#### WHAT YOU SHOULD DO:
Using the records below, output the stretch that opens with the line containing "Definition is_nl (c" and closes with the line containing "Definition is_eE (c", exactly and including both lines, with nothing more.

── SUPPLIED DATA

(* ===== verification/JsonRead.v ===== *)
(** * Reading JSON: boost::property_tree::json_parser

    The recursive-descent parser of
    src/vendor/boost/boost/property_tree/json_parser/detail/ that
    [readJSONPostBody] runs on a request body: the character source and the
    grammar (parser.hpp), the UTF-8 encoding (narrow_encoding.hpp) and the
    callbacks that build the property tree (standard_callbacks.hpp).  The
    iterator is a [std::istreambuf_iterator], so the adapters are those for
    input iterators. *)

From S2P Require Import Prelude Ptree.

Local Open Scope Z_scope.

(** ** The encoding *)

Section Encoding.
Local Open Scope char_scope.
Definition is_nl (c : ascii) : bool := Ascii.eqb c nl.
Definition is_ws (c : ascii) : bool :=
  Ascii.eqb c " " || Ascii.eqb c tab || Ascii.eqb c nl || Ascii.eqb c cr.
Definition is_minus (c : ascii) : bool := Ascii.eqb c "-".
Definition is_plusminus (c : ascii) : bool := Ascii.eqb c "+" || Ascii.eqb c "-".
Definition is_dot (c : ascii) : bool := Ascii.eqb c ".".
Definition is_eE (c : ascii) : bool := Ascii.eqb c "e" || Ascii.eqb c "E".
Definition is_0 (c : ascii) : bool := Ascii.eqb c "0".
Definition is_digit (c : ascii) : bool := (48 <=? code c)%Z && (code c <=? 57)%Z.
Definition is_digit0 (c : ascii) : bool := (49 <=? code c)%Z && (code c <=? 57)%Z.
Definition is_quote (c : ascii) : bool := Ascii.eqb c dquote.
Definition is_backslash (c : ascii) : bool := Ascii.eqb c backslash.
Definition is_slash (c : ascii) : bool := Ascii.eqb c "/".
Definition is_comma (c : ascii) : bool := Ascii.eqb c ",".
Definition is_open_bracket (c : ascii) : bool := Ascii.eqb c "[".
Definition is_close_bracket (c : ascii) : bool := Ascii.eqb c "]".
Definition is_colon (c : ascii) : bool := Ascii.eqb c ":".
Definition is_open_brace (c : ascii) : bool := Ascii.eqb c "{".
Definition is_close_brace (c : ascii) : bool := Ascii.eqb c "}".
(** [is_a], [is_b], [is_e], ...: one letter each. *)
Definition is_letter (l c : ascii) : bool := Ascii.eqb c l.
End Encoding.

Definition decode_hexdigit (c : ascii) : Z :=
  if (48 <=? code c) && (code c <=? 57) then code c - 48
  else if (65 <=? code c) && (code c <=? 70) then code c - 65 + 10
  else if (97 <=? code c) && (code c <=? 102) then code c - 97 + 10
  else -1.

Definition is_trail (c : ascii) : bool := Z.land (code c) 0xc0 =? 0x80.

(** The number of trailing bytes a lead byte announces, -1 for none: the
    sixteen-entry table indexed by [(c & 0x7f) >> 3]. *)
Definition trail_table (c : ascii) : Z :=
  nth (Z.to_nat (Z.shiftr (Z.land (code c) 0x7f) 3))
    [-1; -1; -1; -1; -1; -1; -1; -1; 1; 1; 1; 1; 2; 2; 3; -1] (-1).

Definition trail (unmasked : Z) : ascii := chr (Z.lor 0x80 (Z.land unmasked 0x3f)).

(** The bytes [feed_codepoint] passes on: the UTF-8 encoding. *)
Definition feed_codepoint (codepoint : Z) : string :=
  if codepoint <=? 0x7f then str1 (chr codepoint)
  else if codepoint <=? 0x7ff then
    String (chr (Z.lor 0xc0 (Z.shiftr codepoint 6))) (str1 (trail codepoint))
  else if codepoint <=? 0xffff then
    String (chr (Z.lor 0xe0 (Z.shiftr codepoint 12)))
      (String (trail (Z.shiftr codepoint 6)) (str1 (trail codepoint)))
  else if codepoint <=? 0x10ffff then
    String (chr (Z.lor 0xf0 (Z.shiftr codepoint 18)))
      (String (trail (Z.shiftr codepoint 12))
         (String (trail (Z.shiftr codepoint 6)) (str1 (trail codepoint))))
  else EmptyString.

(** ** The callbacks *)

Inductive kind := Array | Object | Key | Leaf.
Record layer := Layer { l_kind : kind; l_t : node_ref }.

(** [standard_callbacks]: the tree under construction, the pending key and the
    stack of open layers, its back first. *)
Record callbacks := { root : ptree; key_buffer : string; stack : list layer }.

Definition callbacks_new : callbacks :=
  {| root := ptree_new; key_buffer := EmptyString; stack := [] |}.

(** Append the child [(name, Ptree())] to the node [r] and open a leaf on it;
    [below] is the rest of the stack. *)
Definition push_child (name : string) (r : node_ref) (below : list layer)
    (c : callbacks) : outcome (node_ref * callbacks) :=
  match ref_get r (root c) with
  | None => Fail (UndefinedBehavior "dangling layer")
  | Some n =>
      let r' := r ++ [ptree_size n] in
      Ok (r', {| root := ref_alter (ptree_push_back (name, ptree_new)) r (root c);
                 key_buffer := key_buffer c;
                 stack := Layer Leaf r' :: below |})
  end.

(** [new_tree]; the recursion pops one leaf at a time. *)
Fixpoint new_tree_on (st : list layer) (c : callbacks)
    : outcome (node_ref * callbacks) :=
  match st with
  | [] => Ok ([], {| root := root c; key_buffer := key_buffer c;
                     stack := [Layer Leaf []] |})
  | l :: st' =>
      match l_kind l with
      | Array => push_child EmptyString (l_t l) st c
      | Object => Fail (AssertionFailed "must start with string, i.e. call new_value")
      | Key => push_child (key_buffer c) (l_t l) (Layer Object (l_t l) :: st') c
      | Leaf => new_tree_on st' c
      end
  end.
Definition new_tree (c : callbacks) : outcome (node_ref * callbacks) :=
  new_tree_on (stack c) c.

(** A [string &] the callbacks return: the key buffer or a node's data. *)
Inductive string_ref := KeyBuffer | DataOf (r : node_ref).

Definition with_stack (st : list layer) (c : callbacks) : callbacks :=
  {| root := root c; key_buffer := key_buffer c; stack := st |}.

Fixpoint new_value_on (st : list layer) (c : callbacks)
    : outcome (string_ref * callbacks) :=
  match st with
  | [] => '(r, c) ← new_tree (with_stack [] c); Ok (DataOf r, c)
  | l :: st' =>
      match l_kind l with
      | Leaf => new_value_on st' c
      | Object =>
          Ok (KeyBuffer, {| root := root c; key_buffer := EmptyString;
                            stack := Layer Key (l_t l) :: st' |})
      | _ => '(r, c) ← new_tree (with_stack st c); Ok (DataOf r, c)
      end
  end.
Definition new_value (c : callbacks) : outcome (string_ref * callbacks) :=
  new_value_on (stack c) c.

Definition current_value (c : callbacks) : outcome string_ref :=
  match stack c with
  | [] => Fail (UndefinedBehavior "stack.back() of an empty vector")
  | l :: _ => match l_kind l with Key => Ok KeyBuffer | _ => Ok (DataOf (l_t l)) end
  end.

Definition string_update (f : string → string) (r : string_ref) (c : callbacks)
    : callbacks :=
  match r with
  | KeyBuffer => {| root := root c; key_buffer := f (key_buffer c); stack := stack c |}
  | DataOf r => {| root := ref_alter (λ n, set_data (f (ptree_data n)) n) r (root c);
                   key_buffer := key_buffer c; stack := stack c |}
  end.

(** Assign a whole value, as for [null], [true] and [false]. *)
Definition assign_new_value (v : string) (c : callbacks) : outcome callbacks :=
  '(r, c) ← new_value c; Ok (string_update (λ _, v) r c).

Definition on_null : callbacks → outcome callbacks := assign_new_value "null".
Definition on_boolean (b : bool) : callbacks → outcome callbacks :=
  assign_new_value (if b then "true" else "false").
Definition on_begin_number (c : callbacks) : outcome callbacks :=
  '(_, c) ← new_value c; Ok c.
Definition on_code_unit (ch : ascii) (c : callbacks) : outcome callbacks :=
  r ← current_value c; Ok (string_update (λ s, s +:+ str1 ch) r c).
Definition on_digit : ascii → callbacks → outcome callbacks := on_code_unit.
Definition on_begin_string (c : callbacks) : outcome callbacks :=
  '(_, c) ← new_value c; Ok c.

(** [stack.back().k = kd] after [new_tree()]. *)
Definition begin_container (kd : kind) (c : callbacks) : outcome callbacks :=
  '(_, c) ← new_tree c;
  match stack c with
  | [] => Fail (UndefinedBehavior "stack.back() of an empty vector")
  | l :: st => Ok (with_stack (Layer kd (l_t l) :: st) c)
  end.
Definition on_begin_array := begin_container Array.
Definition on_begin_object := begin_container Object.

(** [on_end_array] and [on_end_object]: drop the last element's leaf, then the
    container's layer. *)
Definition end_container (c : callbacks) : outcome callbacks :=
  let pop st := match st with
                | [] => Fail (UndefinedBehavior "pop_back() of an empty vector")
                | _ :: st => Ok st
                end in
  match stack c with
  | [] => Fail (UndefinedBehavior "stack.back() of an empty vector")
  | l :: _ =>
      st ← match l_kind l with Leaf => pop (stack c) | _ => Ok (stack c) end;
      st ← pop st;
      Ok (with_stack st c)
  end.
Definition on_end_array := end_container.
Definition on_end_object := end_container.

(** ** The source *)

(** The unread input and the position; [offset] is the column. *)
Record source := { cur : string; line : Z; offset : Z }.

────

#### THE ANSWER:
Definition is_nl (c : ascii) : bool := Ascii.eqb c nl.
Definition is_ws (c : ascii) : bool :=
  Ascii.eqb c " " || Ascii.eqb c tab || Ascii.eqb c nl || Ascii.eqb c cr.
Definition is_minus (c : ascii) : bool := Ascii.eqb c "-".
Definition is_plusminus (c : ascii) : bool := Ascii.eqb c "+" || Ascii.eqb c "-".
Definition is_dot (c : ascii) : bool := Ascii.eqb c ".".
Definition is_eE (c : ascii) : bool := Ascii.eqb c "e" || Ascii.eqb c "E".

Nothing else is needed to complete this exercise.